II. The claim, as far as it still is subject to a decision in second instance, is mostly substantiated. The legal basis is Art. 53 CISG.

      1. The contracts of sale still in dispute have been concluded between the parties; the contractual partner of the [buyer] is the [seller]. Regardless of the communication of 27 April 1995 by BV, that it overtook the "coordination" of the sales activities of Life Fitness (enclosure B 1), as well as all further communications by BV, it must be stated that the orders still in dispute - of 12 May 1995 (enclosure K 8), 15 June 1995 (enclosure K 12) and 28 August 1995 (enclosures K 27 and B 13 respectively) - as well as the additional orders of 5 September 1995 and 8 September 1995 (enclosures K 28 and B 14), all have been addressed by the [buyer] to the [seller]. All orders have been either confirmed by the [seller] (cf. enclosures K 9 and K 13) or fulfilled (cf. enclosures K 10, K 14, K 24 and K 26). In this light, the explanations by BV can not be granted significance decisive for the conclusion of the contract.

      2. Despite corresponding delivery, it is undisputed that the invoices enclosure K 11 in the amount of DM 163,472.-, enclosure K 15 in the amount of US $ 39,398.-, enclosure K 23 in the amount of US $ 12,000 as well as a partial amount of invoice enclosure K 25 in the amount of DM 40,040 have not been paid. In dispute is the delivery (and therefore the purchase-money claim) of two further devices "Lifecycle 9500 REC HRE" from order enclosure K 28 as well as the price fixing in invoice enclosure K 25 (account on the basis of the prices specified in the order or explained in the invoice).
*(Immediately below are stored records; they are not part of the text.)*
(** A positive number that compares below [1.0] has a negative exponent,
    and a mantissa that stays below the weight of the unit. *)
Lemma magnitude_below_one (mx : positive) (ex : Z) :
  magnitude_compare mx ex 4503599627370496 (-52) = Lt ->
  ex < 0 /\ (-52 <= ex -> Zpos mx < 2 ^ (- ex)).
Proof.
  unfold magnitude_compare. cbv zeta. rewrite Z.compare_lt_iff. intros Hlt.
  destruct (Z_lt_le_dec ex (-52)) as [Hl|Hg]; [lia |].
  rewrite Z.min_r in Hlt by lia.
  replace (-52 - -52) with 0 in Hlt by lia.
  rewrite Z.pow_0_r, Z.mul_1_r in Hlt.
  assert (Hpos : 0 < 2 ^ (ex - -52)) by (apply Z.pow_pos_nonneg; lia).
  assert (Hneg : ex < 0).
  { apply Z.nle_gt. intros Hge.
    assert (2 ^ 52 <= 2 ^ (ex - -52)) by (apply Z.pow_le_mono_r; lia).
    change (2 ^ 52) with 4503599627370496 in *.
    assert (1 * 2 ^ (ex - -52) <= Zpos mx * 2 ^ (ex - -52))
      by (apply Z.mul_le_mono_nonneg_r; lia).
    lia. }
  split; [exact Hneg |]. intros _.
  assert (Hsplit : 2 ^ (ex - -52) * 2 ^ (- ex) = 4503599627370496).
  { rewrite <- Z.pow_add_r by lia. replace (ex - -52 + - ex) with 52 by lia. reflexivity. }
  apply Z.nle_gt. intros Hge.
  assert (2 ^ (- ex) * 2 ^ (ex - -52) <= Zpos mx * 2 ^ (ex - -52))
    by (apply Z.mul_le_mono_nonneg_r; lia).
  lia.
Qed.

Lemma ltb_one_finite (x : float) (mx : positive) (ex : Z) :
  bits x = S754_finite false mx ex ->
  ltb x one = true ->
  magnitude_compare mx ex 4503599627370496 (-52) = Lt.
Proof.
  unfold ltb, compare, one. intros ->. cbn [bits].
  destruct (magnitude_compare mx ex 4503599627370496 (-52)); congruence.
Qed.

(** A canonical binary64 number below one has an exponent of at most
    [-53] and a mantissa below [2 ^ 53]. *)
Lemma below_one_shape (mx : positive) (ex : Z) :
  bounded prec emax mx ex = true ->
  magnitude_compare mx ex 4503599627370496 (-52) = Lt ->
  -1074 <= ex <= -53 /\ Zpos mx < 9007199254740992.
Proof.
  intros Hb Hlt.
  apply andb_prop in Hb as [Hcan _]. apply Z.eqb_eq in Hcan.
  unfold fexp, emin, prec, emax in Hcan.
  destruct (digits2_pos_bounds mx) as [Hlo Hhi].
  assert (Hd : Zpos (digits2_pos mx) <= 53) by lia.
  destruct (magnitude_below_one mx ex Hlt) as [Hneg Hsmall].
  assert (Hex : ex <= -53).
  { apply Z.nlt_ge. intros Hgt.
    assert (Hm : Zpos mx < 2 ^ (- ex)) by (apply Hsmall; lia).
    assert (Zpos (digits2_pos mx) <= - ex).
    { apply Z.nlt_ge. intros Hbig.
      assert (2 ^ (- ex) <= 2 ^ (Zpos (digits2_pos mx) - 1))
        by (apply Z.pow_le_mono_r; lia).
      lia. }
    lia. }
  split; [lia |].
  assert (2 ^ Zpos (digits2_pos mx) <= 2 ^ 53) by (apply Z.pow_le_mono_r; lia).
  change (2 ^ 53) with 9007199254740992 in *. lia.
Qed.

(** A canonical binary32 number below one has an exponent of at most
    [-24] and a mantissa below [2 ^ 24]. *)
Lemma below_one_shape32 (mx : positive) (ex : Z) :
  bounded prec32 emax32 mx ex = true ->
  magnitude_compare mx ex 4503599627370496 (-52) = Lt ->
  -149 <= ex <= -24 /\ Zpos mx < 16777216.
Proof.
  intros Hb Hlt.
  apply andb_prop in Hb as [Hcan _]. apply Z.eqb_eq in Hcan.
  unfold fexp, emin, prec32, emax32 in Hcan.
  destruct (digits2_pos_bounds mx) as [Hlo Hhi].
  assert (Hd : Zpos (digits2_pos mx) <= 24) by lia.
  destruct (magnitude_below_one mx ex Hlt) as [Hneg Hsmall].
  assert (Hex : ex <= -24).
  { apply Z.nlt_ge. intros Hgt.
    assert (Hm : Zpos mx < 2 ^ (- ex)) by (apply Hsmall; lia).
    assert (Zpos (digits2_pos mx) <= - ex).
    { apply Z.nlt_ge. intros Hbig.
      assert (2 ^ (- ex) <= 2 ^ (Zpos (digits2_pos mx) - 1))
        by (apply Z.pow_le_mono_r; lia).
      lia. }
    lia. }
  split; [lia |].
  assert (2 ^ Zpos (digits2_pos mx) <= 2 ^ 24) by (apply Z.pow_le_mono_r; lia).
  change (2 ^ 24) with 16777216 in *. lia.
Qed.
  a) The [buyer] denies having received the two additional "Lifecycles", mainly under reference to the delivery note enclosure K 26. The order as such is undisputed, and in other respects proven by enclosure K 28. The Appellate Court is convinced that both devices had been delivered. This is evidenced in just the delivery note enclosure K 26, cited by the [buyer], which - set under a remark of technical content - explains exactly these two additional "Lifecycles", the account of which is presently at issue. It is obviously an "oversight" (in the true meaning of the word) on behalf of the [buyer]. As the [buyer] also refers to the delivery note to underline [buyer]'s presentation, the Appellate Court sees no reason to doubt the content of the delivery note as such. To that extent, the follow-up appeal of the [seller] is successful.

  b) Regarding the decisive prices, the Appellate Court is not able to follow the argumentation of the [seller]. Irrespective of the frame agreement No. 2 DA ("... the price of goods ... shall be export dealer price ..."), the [buyer] proposed to the [seller] a definite offer with [buyer]'s order enclosures K 27, K 28 and B 14, to the price of the goods ordered. The [seller] accepted the offer by conduct through the delivery of the goods. [Seller] was not allowed to calculate higher prices afterwards; the prices in DM explained in the offers are valid.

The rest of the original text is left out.